Le Killarney roulait, penché sur un côté, le pont demeurant très incliné. La mer frappait dessus continuellement, attaquait les tambours, brisait les palettes des roues ; et les passagers en étaient réduits à ramper sur les mains et sur les genoux : ils poussaient des cris affreux ! Le docteur, après avoir pénétré dans la chambre de la machine, put, en remontant sur le pont, dire aux passagers : « Courage, mes amis, les eaux n’envahissent pas tout ; les feux sont rallumés, et bientôt nous allons avoir la vapeur à nos ordres : rien n’est désespéré ! »

En ce moment le lieutenant Nicolay cria : « terre » ! et tous les cœurs battirent de joie à cette bienheureuse nouvelle. Cependant personne ne put dire au juste quelle terre était en vue. Quelqu’un nomma le cap Poor, d’autres Kinsal, d’autres affirmaient reconnaître le port de Cork.
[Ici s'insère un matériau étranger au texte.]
(** Goes through code, leaving the calls that the hint database [only] does
    not show allowed. *)
Ltac only_step :=
  match goal with
  | |- only _ (bind _ _) => apply only_bind; [|intros ?]
  | |- only _ ?m => lazymatch m with invoke ?c => apply (only_invoke _ c); reflexivity end
  | |- only _ (catch_exn _ _ _) => apply only_catch; [|intros ?]
  | |- only _ (catch_socket _ _) => apply only_catch; [|intros ?]
  | |- only _ (catch_invalid_argument _ _) => apply only_catch; [|intros ?]
  | |- only _ (finally _ _) => apply only_finally
  | |- only _ (on_throw _ _) => apply only_on_throw
  | |- only _ (loop _ _ _) => apply only_loop; intros ?
  | |- only _ (if ?b then _ else _) => destruct b
  | |- only _ (match ?x with _ => _ end) => destruct x
  | |- only _ _ => solve [auto 3 with only]
  end.
Ltac only_steps := repeat only_step.

(** Normalises a postcondition applied to an outcome. *)
Ltac wp_simpl := unfold after; cbn [outcome_bind app negb].

(** One symbolic step through monadic code. *)
Ltac wp_step :=
  match goal with
  | |- wp (bind _ _) _ _ => apply wp_bind
  | |- wp (ret _) _ _ => apply wp_ret
  | |- wp (throw _) _ _ => apply wp_throw
  | |- wp (undefined _) _ _ => apply wp_undefined
  | |- wp (catch_socket _ _) _ _ => apply wp_catch
  | |- wp (catch_invalid_argument _ _) _ _ => apply wp_catch
  | |- wp (catch_exn _ _ _) _ _ => apply wp_catch
  | |- wp (finally _ _) _ _ => apply wp_finally
  | |- wp ?m _ _ => lazymatch m with invoke ?c =>
      apply (wp_invoke c); let r := fresh "r" in let w := fresh "w" in let Ha := fresh "Hans" in intros r w Ha end
  | |- wp (if ?b then _ else _) _ _ => destruct b eqn:?
  end; wp_simpl.
Ltac wp_steps := wp_simpl; repeat wp_step.

Ltac returns_step :=
  match goal with
  | |- returns (bind _ _) => apply returns_bind; [|intros ?]
  | |- returns ?m => lazymatch m with invoke ?c => apply (returns_invoke c) end
  | |- returns (if ?b then _ else _) => destruct b
  | |- returns (match ?x with _ => _ end) => destruct x
  | |- returns _ => solve [auto 3 with only]
  end.
Ltac returns_steps := repeat returns_step.

(** Ignores what intermediate results are; the last [ret] is left. *)
Ltac yields_step :=
  match goal with
  | |- yields _ (bind _ _) => eapply yields_bind; [apply yields_true|intros ? _]
  | |- yields _ (ret _) => apply yields_ret
  | |- yields _ (throw _) => apply yields_throw
  | |- yields _ (undefined _) => apply yields_undefined
  | |- yields _ (if ?b then _ else _) => destruct b
  | |- yields _ (match ?x with _ => _ end) => destruct x
  end.
Ltac yields_steps := repeat yields_step.

Ltac ensures_step :=
  match goal with
  | |- ensures _ _ (bind _ _) => apply ensures_bind; [tc_solve| |intros ?]
  | |- ensures _ _ (ret _) => apply ensures_ret; tc_solve
  | |- ensures _ _ ?m => lazymatch m with invoke ?c => apply (ensures_invoke _ _ c); intros ? end
  | |- ensures _ _ (catch_socket _ _) => apply ensures_catch_socket; [tc_solve| |intros ?]
  | |- ensures _ _ (finally _ _) => apply ensures_finally; [tc_solve| |]
  | |- ensures _ _ (loop _ _ _) => apply ensures_loop; [tc_solve|intros ?]
  | |- ensures _ _ (if ?b then _ else _) => destruct b
  | |- ensures _ _ (match ?x with _ => _ end) => destruct x
  end.
Ltac ensures_steps := repeat ensures_step.

Tactic Notation "frames_apply" uconstr(L) := apply L; try tc_solve.
Ltac frames_step :=
  match goal with
  | |- frames _ _ (bind _ _) => frames_apply frames_bind; [|intros ?]
  | |- frames _ _ ?m => lazymatch m with invoke ?c => frames_apply (frames_invoke _ _ c) end
  | |- frames _ _ (catch_exn _ _ _) => frames_apply frames_catch; [|intros ?]
  | |- frames _ _ (catch_socket _ _) => frames_apply frames_catch; [|intros ?]
  | |- frames _ _ (catch_invalid_argument _ _) => frames_apply frames_catch; [|intros ?]
  | |- frames _ _ (finally _ _) => frames_apply frames_finally
  | |- frames _ _ (on_throw _ _) => frames_apply frames_on_throw
  | |- frames _ _ (loop _ _ _) => frames_apply frames_loop; intros ?
  | |- frames _ _ (for_each _ _) => frames_apply frames_for_each; intros ?
  | |- frames _ _ (if ?b then _ else _) => destruct b
  | |- frames _ _ (match ?x with _ => _ end) => destruct x
  | |- frames _ _ _ => solve [eauto 3 with frames]
  end.
Ltac frames_steps := repeat frames_step.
Malheureusement, le navire n’était pas facile à diriger. Le capitaine redoubla d’énergie, l’équipage fit de nouveaux efforts pour atteindre un refuge ; mais cela fut au-dessus de leur pouvoir. La nuit venait ; les voiles ayant été hachées par la tempête, et de nouveau les feux des machines éteints par l’eau, il fallut se résigner et attendre…

Vers trois heures du matin environ, le navire dérivé, près d’un rocher qui émergeait, versait tout entier sur le flanc. Il était évident que la crise fatale approchait : le Killarney avait touché et commençait à se briser : chaque lame enlevait quelque chose de ses parties vives. Tout le monde se porta du côté où un refuge de quelques instants pouvait être utilisé dans l’horreur de cette situation. Des cris d’épouvante sortaient de toutes les poitrines.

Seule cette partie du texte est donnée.